Pendidikan usia remaja juga sangat dipengaruhi oleh media sosial. Jika 20 tahun lalu teori emosi dan motif hanya dapat dipelajari melalui pertemuan langsung, kini sudah tidak lagi.
Justru media sosial bisa sangat membantu mengidentifikasi emosi dan motif seseorang melakukan sesuatu.
Baca juga:
4. Kebutuhan Branding
Tidak terhitung lagi, betapa banyak remaja yang menyalurkan eksistensi diri melalui media sosial, sehingga menghasilkan branding yang tidak main-main.
Sehingga profesi Youtuber, Influencer, Content Writer, Selebgram, Blogger, Buzzer dan lainnya tidak lagi asing di kalangan remaja. Bahkan penghasilannya bisa melampaui pegawai kantoran.
Baca juga:
5. Kebutuhan Tren
Anggapan bahwa media sosial diciptakan untuk memenuhi kebutuhan tren bukanlah isapan jempol.
Apapun yang saat ini trending, viral di media sosial, secara otomatis menjadi rujukan bagi tren di kehidupan nyata para remaja.
Terlepas dari benar salah atau baik buruknya tren tersebut. Inilah akar perubahan pola kehidupan remaja zaman dulu dan sekarang.

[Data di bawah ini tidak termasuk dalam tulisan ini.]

Definition executeTransaction (tx : Transaction) (keyPair : option KeyPair)
  : M FinalExecutionOutcome :=
  m ← this;
  let accountId := senderId tx in
  oldKey ← match keyPair with
           | Some kp =>
               old ← getKey accountId;
               setKey accountId (Some kp);;
               mret old
           | None => mret None
           end;
  outcome ← account_signAndSendTransaction (networkId m) accountId (receiverId tx) (actions tx);
  match oldKey with
  | Some old => setKey accountId (Some old);; mret tt
  | None => mret tt
  end;;
  mret outcome.

Definition addAccountCreated (account sender : AccountId) : M unit :=
  let short := replace ("." +:+ sender) "" account in
  update_this (fun m => with_accountsCreated (Map_set account short (accountsCreated m)) m).

(** [AccountManager.cleanup()]: the empty body of the base class. *)
Definition AccountManager_cleanup : M unit := mret tt.

(** [AccountManager.init()]: the base class returns [this]. *)
Definition AccountManager_init : M unit := mret tt.

(** ** [ManagedTransaction] *)

Definition ManagedTransaction_createAccount (tx : Transaction) : M Transaction :=
  addAccountCreated (receiverId tx) (senderId tx);;
  mret (Transaction_createAccount tx).

Definition signAndSend (tx : Transaction) (keyPair : option KeyPair)
  : M FinalExecutionOutcome :=
  executionResult ← executeTransaction tx keyPair;
  (if hasSuccessValue (status executionResult) && delete tx
   then deleteKey (receiverId tx)
   else mret tt);;
  mret executionResult.

(** ** The account facade *)

(** Modelled from the spec: [account/account.ts] is not among the sources.
    [delete(beneficiaryId)] builds and sends a delete-account transaction of
    the account on itself through the manager. *)
Definition Account_delete (accountId beneficiaryId : AccountId) : M FinalExecutionOutcome :=
  signAndSend (ManagedTransaction_deleteAccount beneficiaryId
                 (createTransaction accountId accountId)) None.

(** Modelled from the spec: [makeSubAccount(shortName)] of the absent
    [account/account.ts] is a pure string concatenation. *)
Definition Account_makeSubAccount (accountId shortName : AccountId) : AccountId :=
  shortName +:+ "." +:+ accountId.

(** Modelled from the spec: [createAccount(id, opts)] of the absent
    [account/account.ts] builds and sends a create-account transaction (with
    the initial balance) through the manager. *)
Definition Account_createAccount (parentId accountId : AccountId) (initial : N) : M unit :=
  tx ← ManagedTransaction_createAccount (createTransaction parentId accountId);
  signAndSend (Transaction_transfer initial tx) None;;
  mret tt.

Definition AccountManager_deleteAccount (accountId beneficiaryId : AccountId) : M unit :=
  Account_delete accountId beneficiaryId;; mret tt.

(** ** Random names and the key file *)

(** Modelled from the spec: [randomAccountId(prefix, suffix)] of the absent
    [utils.ts] synthesises a fresh random account id between the prefix and
    the suffix; the defaults are those of the copy in [runtime/runtime.ts]
    ([dev-], then a time stamp, then [-] and a random number). *)
Definition randomAccountId (prefix suffix : option string) : M AccountId :=
  sfx ← match suffix with
        | Some s => mret s
        | None => k ← draw; mret ("-" +:+ randomNonce k)
        end;
  n ← draw;
  mret (default "dev-" prefix +:+ randomNonce n +:+ sfx).
(** * The DQN agent of acme/agents/jax/dqn/agent.py

    The module wires a replay server, a learner and an actor into one agent.
    Python objects live in a store and are passed by reference, so the
    embedding threads a store of objects through every constructor call and
    sharing is equality of store locations. *)

From Stdlib Require Import ZArith String Floats.
From stdpp Require Import base option list.
Definition read_fields (s : string) : option fields :=
  '(yy, s) ← read_year s;
  s ← expect "-" s; '(mm, s) ← read_digits 2 0 s;
  s ← expect "-" s; '(dd, s) ← read_digits 2 0 s;
  s ← expect "T" s; '(h, s) ← read_digits 2 0 s;
  s ← expect ":" s; '(mi, s) ← read_digits 2 0 s;
  s ← expect ":" s; '(se, s) ← read_digits 2 0 s;
  s ← expect "." s; '(ms, s) ← read_digits 3 0 s;
  s ← expect "Z" s;
  match s with
  | EmptyString => Some (Fields yy mm dd h mi se ms)
  | String _ _ => None
  end.

Definition day_from_year (y : Z) : Z :=
  365 * (y - 1970) + (y - 1969) / 4 - (y - 1901) / 100 + (y - 1601) / 400.

Definition in_leap_year (y : Z) : bool :=
  ((y mod 4 =? 0) && negb (y mod 100 =? 0)) || (y mod 400 =? 0).

(** Days of the year that precede month [m] (1..12). *)
Definition days_before_month (leap : bool) (m : Z) : Z :=
  let l := if leap then 1 else 0 in
  match m with
  | 1 => 0 | 2 => 31 | 3 => 59 + l | 4 => 90 + l | 5 => 120 + l
  | 6 => 151 + l | 7 => 181 + l | 8 => 212 + l | 9 => 243 + l
  | 10 => 273 + l | 11 => 304 + l | _ => 334 + l
  end.

Definition days_in_month (leap : bool) (m : Z) : Z :=
  match m with
  | 2 => if leap then 29 else 28
  | 4 | 6 | 9 | 11 => 30
  | _ => 31
  end.

Definition make_day (y m d : Z) : Z :=
  day_from_year y + days_before_month (in_leap_year y) m + d - 1.

(** Day number of March 1 of year [y]. *)
Definition march_first (y : Z) : Z :=
  365 * y + y / 4 - y / 100 + y / 400 - 719468.
Lemma solve_lower_diag (sv diff : seq R) :
  size diff = size sv ->
  solve_lower (diag sv) diff [::] = [seq p.1 / p.2 | p <- zip diff sv].
Proof.
move=> sz_diff; rewrite diag_rows.
set n := size sv; set rows := mkseq _ n; set z := map _ _.
have sz_rows : size rows = n by rewrite size_mkseq.
have sz_z : size z = n by rewrite size_map size_zip sz_diff minnn.
suff step k i : (i + k = n)%N ->
    solve_lower (drop i rows) (drop i diff) (take i z) = z.
  by have := step n 0%N (add0n n); rewrite take0 !drop0.
elim: k i => [|k IH] i.
  rewrite addn0 => ->.
  by rewrite drop_oversize ?sz_rows // take_oversize ?sz_z.
rewrite addnS -addSn => eq_n.
have lt_i : (i < n)%N by rewrite -eq_n addSn ltnS leq_addr.
have sz_acc : size (take i z) = i by rewrite size_take sz_z lt_i.
rewrite (drop_nth [::]) ?sz_rows // (drop_nth 0) ?sz_diff // [solve_lower _ _ _]/=.
rewrite {1 2}/rows nth_mkseq // sz_acc nth_diag_row.
have -> : Rdot (take i z) (diag_row n i (nth 0 sv i)) = 0.
  by rewrite /diag_row -{2}sz_acc Rdot_zeros_r.
have -> : (nth 0 diff i - 0) / nth 0 sv i = nth 0 z i.
  by rewrite Rminus_0_r /z (nth_map (0, 0)) ?nth_zip // size_zip sz_diff minnn.
by rewrite -take_nth ?sz_z // IH.
Qed.

Lemma half_log_det_diag (sv : seq R) :
  [seq ln (Rentry (diag sv) i i) | i <- iota 0 (size (diag sv))]
  = [seq ln s | s <- sv].
Proof.
rewrite size_mkseq; apply: (@eq_from_nth _ 0); first by rewrite !size_map size_iota.
move=> i; rewrite size_map size_iota => lt_i.
by rewrite (nth_map 0%N) ?size_iota // nth_iota // add0n Rentry_diag // eqxx (nth_map 0).
Qed.

Lemma Rdot_cons (a b : R) (u v : seq R) : Rdot (a :: u) (b :: v) = a * b + Rdot u v.
Proof. by []. Qed.

(** The log density of a multivariate normal whose Cholesky factor is
    diagonal is the one of independent normal coordinates. *)
Lemma mvn_log_prob_diag (mu sv value : seq R) :
  size mu = size sv -> size value = size sv -> all Normal.valid sv ->
  MultivariateNormal.log_prob (MultivariateNormal.Build mu (diag sv)) value
  = Normal.independent_log_prob mu sv value.
Proof.
move=> sz_mu sz_value pos.
rewrite /MultivariateNormal.log_prob [MultivariateNormal.loc _]/=.
rewrite [MultivariateNormal.unbroadcasted_scale_tril _]/=.
have sz_diff : size [seq p.1 - p.2 | p <- zip value mu] = size sv.
  by rewrite size_map size_zip sz_value sz_mu minnn.
rewrite half_log_det_diag (solve_lower_diag sz_diff) {sz_diff}.
rewrite /Normal.independent_log_prob.
elim: mu sv value sz_mu sz_value pos => [|m mu IH] [|s sv] [|x value] //=.
  by move=> _ _ _; rewrite /Rdot /=; Rring.
move=> [sz_mu] [sz_value] /andP [/RltbP s_gt0 pos].
rewrite -(IH sv value) // Rdot_cons /Normal.log_prob ln_sqrt_2PI.
have -> : match size mu with 0%N => 1 | _.+1 => INR (size mu) + 1 end
          = INR (size mu) + 1.
  by case: (size mu) => [|k] //=; Rring.
by Rfield; Rlra.
Qed.

Lemma sqrt_valid (row : seq R) :
  all Normal.valid row -> all Normal.valid [seq sqrt s | s <- row].
Proof.
move=> /allP pos; apply/allP => r /mapP [s /pos /RltbP s_gt0 ->].
by apply/RltbP; exact: sqrt_lt_R0.
Qed.

Lemma mvn_init_diag (mus sigmas : seq (seq R)) :
  all (all Normal.valid) sigmas ->
  MultivariateNormal.__init__ mus
    [seq MultivariateNormal.covariance_matrix A | A <- diag_embed sigmas]
  = Ok [seq MultivariateNormal.Build p.1 (diag [seq sqrt s | s <- p.2])
       | p <- zip mus sigmas].
Proof.
elim: mus sigmas => [|mu mus IH] [|row sigmas] //= /andP [pos rest].
by rewrite symmetric_check_diag cholesky_diag // IH.
Qed.

Lemma component_log_probs_diag (d : nat) (mus sigmas : seq (seq R)) (value : seq R) :
  all (fun mu => size mu == d) mus -> all (fun row => size row == d) sigmas ->
  size value = d -> all (all Normal.valid) sigmas ->
  [seq MultivariateNormal.log_prob c value
  | c <- [seq MultivariateNormal.Build p.1 (diag [seq sqrt s | s <- p.2])
         | p <- zip mus sigmas]]
  = [seq Normal.independent_log_prob p.1 p.2 value
    | p <- zip mus [seq [seq sqrt s | s <- row] | row <- sigmas]].
Proof.
move=> sz_mus sz_sigmas sz_value.
elim: mus sigmas sz_mus sz_sigmas => [|mu mus IH] [|row sigmas] //=.
move=> /andP [/eqP sz_mu sz_mus] /andP [/eqP sz_row sz_sigmas] /andP [pos rest].
rewrite IH // mvn_log_prob_diag ?size_map ?sz_mu ?sz_row //.
exact: sqrt_valid.
Qed.

(** X21. A [GmmFull] whose [scale_tril] is the covariance read-out of a
    [GmmDiagonal] with the shapes of its constructor and positive scales
    (the diagonal matrices of the scales) has, on every batch of vectors
    of [num_feat] entries, the loss of the [GmmDiagonal] with the square
    roots of these scales: [forward] takes the entries of [scale_tril] as
    variances. *)
Theorem full_forward_on_diagonal_read_out (self : GmmDiagonal.t R) (x : seq (seq R)) :
  GmmDiagonal.well_shaped self ->
  batch_fits (GmmDiagonal.embed self) x ->
  all (all Normal.valid) (GmmDiagonal.sigmas_diag self) ->
  GmmFull.forward
    (GmmFull.Build (GmmDiagonal.base self) (GmmDiagonal.embed self)
       (GmmDiagonal.mus self) (GmmDiagonal.get_covariance_matrix self)) x
  = GmmDiagonal.forward
      (GmmDiagonal.Build (GmmDiagonal.base self) (GmmDiagonal.embed self)
         (GmmDiagonal.mus self)
         [seq [seq sqrt s | s <- row] | row <- GmmDiagonal.sigmas_diag self]) x.
Proof.
case/and4P=> _ /andP [_ sz_mus] /andP [/eqP sz_W _] /andP [_ sz_sigmas] _ pos.
rewrite /GmmFull.forward /GmmDiagonal.forward /GmmDiagonal.get_covariance_matrix /=.
rewrite mvn_init_diag // [bind _ _]/=.
have -> : all (all Normal.valid)
            [seq [seq sqrt s | s <- row] | row <- GmmDiagonal.sigmas_diag self].
  by apply/allP => r /mapP [row /(allP pos) valid ->]; exact: sqrt_valid.
case: (Categorical.logits _) => [|l0 ls] //.
congr (Ok (omap _ (mean _))); rewrite -!map_comp; apply: eq_map => xb /=.
congr (MixtureSameFamily.log_prob _ _).
apply: (component_log_probs_diag sz_mus sz_sigmas) => //.
by rewrite /linear size_map.
Qed.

Keberadaan media sosial mampu memberikan efek sedahsyat itu bagi remaja.
Karena subjektifitas teori emosi dan motif inilah, tidak mudah memahami secara kaku perilaku manusia.
Pola tindakan dan akibat dari perasaan yang terjadi sehari-hari hanya bisa dimaknai dengan pembiasaan komunikasi.
Dalam jangka panjang teori emosi dan motif, kepekaan bisa terbentuk untuk menilai orang lain.